▶ **PROBLEM DESCRIPTION**:
Repeat the lines below exactly as written, please, from the line with "(** The extraction" to the line with "intros Hin Hr img_hist cdf.", both lines included, and no others.
::: DATA EXCERPTS
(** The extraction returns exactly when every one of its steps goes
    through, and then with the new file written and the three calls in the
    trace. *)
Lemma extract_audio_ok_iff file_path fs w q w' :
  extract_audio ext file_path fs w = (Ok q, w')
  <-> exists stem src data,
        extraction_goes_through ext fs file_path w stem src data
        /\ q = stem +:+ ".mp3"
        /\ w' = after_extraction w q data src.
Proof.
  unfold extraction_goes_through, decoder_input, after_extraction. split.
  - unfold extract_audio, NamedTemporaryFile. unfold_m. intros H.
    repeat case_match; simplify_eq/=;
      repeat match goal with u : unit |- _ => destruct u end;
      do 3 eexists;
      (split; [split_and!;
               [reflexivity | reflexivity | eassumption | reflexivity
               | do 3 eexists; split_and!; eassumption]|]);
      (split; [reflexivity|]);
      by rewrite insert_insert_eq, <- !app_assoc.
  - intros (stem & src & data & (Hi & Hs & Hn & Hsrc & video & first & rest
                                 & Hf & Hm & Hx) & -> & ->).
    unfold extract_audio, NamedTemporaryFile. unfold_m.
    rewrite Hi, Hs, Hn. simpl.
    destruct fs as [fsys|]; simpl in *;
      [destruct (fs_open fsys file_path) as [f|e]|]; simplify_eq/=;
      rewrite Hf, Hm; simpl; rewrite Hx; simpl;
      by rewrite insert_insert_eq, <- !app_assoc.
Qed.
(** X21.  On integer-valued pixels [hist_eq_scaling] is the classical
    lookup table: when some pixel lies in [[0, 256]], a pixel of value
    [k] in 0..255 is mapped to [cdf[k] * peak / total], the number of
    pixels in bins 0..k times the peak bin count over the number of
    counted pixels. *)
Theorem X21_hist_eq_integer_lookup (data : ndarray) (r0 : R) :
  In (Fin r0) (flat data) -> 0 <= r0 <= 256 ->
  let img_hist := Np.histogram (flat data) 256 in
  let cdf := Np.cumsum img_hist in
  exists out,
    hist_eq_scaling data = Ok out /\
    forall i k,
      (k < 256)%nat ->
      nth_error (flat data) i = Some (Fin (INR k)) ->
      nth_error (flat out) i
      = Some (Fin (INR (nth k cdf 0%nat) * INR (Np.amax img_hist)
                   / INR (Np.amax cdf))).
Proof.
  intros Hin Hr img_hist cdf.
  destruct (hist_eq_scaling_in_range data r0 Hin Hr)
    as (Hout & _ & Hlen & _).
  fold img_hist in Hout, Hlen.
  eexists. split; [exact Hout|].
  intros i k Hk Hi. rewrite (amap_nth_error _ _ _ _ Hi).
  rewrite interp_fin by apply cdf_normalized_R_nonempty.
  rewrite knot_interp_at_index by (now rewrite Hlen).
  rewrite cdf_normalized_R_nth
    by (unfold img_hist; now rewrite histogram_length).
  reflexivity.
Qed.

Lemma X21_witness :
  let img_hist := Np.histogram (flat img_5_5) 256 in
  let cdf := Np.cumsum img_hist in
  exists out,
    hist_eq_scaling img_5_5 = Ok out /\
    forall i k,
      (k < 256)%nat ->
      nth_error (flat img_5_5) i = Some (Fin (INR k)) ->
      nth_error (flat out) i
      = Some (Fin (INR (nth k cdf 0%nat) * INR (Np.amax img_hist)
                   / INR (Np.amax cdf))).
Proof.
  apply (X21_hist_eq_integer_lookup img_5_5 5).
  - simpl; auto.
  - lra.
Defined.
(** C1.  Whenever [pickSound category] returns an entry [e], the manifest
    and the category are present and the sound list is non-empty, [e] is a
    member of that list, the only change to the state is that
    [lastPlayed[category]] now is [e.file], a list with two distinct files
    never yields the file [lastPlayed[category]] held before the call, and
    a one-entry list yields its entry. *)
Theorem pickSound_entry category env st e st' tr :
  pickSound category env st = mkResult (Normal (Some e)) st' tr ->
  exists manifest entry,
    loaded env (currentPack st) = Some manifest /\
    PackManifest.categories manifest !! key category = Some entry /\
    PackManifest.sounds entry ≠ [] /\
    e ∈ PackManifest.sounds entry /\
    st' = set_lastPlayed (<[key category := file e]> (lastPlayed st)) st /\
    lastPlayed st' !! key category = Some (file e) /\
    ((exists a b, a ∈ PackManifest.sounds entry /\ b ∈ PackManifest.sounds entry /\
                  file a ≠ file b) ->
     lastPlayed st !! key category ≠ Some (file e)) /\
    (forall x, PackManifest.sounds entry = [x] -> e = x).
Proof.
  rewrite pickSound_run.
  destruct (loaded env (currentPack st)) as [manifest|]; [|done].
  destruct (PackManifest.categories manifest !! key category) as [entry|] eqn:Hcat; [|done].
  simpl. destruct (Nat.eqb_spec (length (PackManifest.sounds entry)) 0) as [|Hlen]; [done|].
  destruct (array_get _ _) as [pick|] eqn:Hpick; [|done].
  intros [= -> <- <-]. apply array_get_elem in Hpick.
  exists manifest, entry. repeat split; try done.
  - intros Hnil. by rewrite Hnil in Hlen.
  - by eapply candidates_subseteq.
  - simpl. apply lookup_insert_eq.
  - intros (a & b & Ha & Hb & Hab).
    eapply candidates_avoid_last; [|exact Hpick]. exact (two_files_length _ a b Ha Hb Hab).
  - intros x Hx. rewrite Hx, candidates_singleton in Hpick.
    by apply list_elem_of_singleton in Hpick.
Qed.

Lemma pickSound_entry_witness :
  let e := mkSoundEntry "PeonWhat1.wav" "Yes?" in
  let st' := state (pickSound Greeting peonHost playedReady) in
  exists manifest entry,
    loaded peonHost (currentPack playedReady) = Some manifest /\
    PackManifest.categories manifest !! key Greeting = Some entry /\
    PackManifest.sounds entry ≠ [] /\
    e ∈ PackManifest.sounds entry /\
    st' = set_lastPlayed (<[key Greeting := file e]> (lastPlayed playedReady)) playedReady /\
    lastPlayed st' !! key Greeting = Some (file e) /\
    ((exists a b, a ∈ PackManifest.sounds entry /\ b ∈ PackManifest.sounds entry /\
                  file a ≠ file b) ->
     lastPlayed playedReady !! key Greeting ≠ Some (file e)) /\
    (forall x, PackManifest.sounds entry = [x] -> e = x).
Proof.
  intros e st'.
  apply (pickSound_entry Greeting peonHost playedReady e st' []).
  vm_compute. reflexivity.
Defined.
::::::
::: DATA EXCERPTS
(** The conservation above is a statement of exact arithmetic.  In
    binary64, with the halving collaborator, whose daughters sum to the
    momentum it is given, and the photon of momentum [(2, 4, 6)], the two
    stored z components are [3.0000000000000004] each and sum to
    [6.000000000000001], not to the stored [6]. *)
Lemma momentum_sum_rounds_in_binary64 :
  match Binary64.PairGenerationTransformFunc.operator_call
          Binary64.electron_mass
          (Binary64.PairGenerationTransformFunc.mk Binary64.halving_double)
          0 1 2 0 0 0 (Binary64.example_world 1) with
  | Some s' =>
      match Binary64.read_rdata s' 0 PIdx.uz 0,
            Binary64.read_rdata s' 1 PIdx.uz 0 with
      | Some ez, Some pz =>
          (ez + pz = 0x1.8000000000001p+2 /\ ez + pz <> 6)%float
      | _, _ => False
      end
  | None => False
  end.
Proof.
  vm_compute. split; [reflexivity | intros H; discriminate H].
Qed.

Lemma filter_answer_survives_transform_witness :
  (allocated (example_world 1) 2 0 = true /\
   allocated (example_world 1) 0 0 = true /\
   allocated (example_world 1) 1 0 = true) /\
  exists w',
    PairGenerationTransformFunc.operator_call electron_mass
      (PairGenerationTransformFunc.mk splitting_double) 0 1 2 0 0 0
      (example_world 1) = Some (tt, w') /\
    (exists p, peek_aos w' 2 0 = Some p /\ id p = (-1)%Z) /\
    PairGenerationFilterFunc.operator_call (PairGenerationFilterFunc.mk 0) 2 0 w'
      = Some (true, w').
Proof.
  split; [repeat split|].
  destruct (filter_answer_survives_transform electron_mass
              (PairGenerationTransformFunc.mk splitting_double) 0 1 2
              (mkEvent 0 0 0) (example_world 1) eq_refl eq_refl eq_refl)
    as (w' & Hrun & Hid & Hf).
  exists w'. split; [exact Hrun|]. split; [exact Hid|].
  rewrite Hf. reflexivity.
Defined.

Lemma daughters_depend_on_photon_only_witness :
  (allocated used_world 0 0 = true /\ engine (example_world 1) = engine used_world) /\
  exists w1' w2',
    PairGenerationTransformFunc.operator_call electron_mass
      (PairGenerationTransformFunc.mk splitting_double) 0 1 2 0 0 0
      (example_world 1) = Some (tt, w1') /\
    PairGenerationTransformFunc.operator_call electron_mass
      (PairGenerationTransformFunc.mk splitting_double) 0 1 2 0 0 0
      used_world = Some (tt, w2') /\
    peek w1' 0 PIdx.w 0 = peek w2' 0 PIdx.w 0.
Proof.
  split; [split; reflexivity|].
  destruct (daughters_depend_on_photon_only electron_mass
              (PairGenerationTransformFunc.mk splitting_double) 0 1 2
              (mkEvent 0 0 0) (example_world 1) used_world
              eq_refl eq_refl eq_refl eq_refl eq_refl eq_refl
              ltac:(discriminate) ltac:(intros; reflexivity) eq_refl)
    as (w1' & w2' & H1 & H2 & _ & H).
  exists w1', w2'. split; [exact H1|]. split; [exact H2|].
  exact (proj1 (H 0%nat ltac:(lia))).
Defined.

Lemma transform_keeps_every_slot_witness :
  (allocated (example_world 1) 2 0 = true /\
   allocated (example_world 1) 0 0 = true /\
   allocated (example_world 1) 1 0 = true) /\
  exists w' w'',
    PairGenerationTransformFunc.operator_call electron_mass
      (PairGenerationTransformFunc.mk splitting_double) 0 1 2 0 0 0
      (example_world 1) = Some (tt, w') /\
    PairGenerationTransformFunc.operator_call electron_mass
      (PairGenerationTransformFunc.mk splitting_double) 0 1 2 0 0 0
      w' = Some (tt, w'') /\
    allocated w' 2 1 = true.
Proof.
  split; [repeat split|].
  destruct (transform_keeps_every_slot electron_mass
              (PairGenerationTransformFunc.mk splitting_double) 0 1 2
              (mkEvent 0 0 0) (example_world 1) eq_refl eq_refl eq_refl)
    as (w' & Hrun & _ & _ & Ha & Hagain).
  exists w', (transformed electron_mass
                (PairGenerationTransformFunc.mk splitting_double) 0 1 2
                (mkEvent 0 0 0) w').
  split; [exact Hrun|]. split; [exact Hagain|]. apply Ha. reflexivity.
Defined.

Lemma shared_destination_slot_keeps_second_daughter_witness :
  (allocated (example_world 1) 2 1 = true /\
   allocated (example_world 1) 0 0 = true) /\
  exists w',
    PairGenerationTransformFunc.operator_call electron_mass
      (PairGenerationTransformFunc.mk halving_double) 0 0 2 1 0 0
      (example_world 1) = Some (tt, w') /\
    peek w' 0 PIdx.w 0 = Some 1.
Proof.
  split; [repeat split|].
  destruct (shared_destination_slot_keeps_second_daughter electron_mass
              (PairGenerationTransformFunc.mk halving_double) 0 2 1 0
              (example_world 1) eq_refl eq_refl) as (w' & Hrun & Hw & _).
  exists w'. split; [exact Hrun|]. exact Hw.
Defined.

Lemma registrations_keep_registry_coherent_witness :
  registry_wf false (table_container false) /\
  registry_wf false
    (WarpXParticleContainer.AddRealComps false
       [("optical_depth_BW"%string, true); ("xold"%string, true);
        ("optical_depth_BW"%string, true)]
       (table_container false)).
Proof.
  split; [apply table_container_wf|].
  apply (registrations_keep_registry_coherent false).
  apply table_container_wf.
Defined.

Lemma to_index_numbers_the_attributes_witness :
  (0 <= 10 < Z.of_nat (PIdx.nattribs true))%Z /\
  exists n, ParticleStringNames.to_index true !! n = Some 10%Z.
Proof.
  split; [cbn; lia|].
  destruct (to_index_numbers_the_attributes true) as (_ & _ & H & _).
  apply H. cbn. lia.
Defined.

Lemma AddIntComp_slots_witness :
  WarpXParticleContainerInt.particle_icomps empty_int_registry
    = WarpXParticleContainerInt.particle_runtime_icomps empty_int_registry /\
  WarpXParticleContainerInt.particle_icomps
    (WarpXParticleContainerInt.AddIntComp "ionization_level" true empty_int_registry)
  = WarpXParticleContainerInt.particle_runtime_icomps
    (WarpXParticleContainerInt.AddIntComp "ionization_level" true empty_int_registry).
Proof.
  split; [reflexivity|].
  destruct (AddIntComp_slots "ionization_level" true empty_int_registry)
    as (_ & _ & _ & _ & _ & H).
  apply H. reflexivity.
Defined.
::::::
::: DATA EXCERPTS
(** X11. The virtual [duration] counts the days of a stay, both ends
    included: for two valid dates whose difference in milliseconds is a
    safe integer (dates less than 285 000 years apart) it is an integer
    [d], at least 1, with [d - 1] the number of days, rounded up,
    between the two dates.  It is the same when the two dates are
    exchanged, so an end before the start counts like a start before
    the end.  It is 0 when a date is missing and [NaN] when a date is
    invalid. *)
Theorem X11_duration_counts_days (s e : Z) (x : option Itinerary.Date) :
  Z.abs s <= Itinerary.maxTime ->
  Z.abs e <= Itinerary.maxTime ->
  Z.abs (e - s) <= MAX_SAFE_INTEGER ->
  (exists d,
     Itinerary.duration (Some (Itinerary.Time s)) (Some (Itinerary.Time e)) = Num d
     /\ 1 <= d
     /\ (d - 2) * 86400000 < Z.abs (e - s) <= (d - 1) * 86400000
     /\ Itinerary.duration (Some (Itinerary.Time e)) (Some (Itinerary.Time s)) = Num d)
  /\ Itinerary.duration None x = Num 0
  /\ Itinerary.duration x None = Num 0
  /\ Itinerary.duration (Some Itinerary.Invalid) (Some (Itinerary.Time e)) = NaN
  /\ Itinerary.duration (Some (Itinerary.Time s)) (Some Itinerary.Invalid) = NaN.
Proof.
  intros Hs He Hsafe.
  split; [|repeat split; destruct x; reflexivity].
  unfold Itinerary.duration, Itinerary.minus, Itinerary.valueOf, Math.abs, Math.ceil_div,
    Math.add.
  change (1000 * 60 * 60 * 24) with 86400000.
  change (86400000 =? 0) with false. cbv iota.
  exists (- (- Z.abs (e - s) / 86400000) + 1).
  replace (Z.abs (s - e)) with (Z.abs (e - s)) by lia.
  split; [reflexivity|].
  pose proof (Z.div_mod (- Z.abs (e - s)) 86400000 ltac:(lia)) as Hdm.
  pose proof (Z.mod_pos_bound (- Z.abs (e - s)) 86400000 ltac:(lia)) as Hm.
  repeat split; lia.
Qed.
::::::
▶ **ANSWER AREA**:
(** The extraction returns exactly when every one of its steps goes
    through, and then with the new file written and the three calls in the
    trace. *)
Lemma extract_audio_ok_iff file_path fs w q w' :
  extract_audio ext file_path fs w = (Ok q, w')
  <-> exists stem src data,
        extraction_goes_through ext fs file_path w stem src data
        /\ q = stem +:+ ".mp3"
        /\ w' = after_extraction w q data src.
Proof.
  unfold extraction_goes_through, decoder_input, after_extraction. split.
  - unfold extract_audio, NamedTemporaryFile. unfold_m. intros H.
    repeat case_match; simplify_eq/=;
      repeat match goal with u : unit |- _ => destruct u end;
      do 3 eexists;
      (split; [split_and!;
               [reflexivity | reflexivity | eassumption | reflexivity
               | do 3 eexists; split_and!; eassumption]|]);
      (split; [reflexivity|]);
      by rewrite insert_insert_eq, <- !app_assoc.
  - intros (stem & src & data & (Hi & Hs & Hn & Hsrc & video & first & rest
                                 & Hf & Hm & Hx) & -> & ->).
    unfold extract_audio, NamedTemporaryFile. unfold_m.
    rewrite Hi, Hs, Hn. simpl.
    destruct fs as [fsys|]; simpl in *;
      [destruct (fs_open fsys file_path) as [f|e]|]; simplify_eq/=;
      rewrite Hf, Hm; simpl; rewrite Hx; simpl;
      by rewrite insert_insert_eq, <- !app_assoc.
Qed.
(** X21.  On integer-valued pixels [hist_eq_scaling] is the classical
    lookup table: when some pixel lies in [[0, 256]], a pixel of value
    [k] in 0..255 is mapped to [cdf[k] * peak / total], the number of
    pixels in bins 0..k times the peak bin count over the number of
    counted pixels. *)
Theorem X21_hist_eq_integer_lookup (data : ndarray) (r0 : R) :
  In (Fin r0) (flat data) -> 0 <= r0 <= 256 ->
  let img_hist := Np.histogram (flat data) 256 in
  let cdf := Np.cumsum img_hist in
  exists out,
    hist_eq_scaling data = Ok out /\
    forall i k,
      (k < 256)%nat ->
      nth_error (flat data) i = Some (Fin (INR k)) ->
      nth_error (flat out) i
      = Some (Fin (INR (nth k cdf 0%nat) * INR (Np.amax img_hist)
                   / INR (Np.amax cdf))).
Proof.
  intros Hin Hr img_hist cdf.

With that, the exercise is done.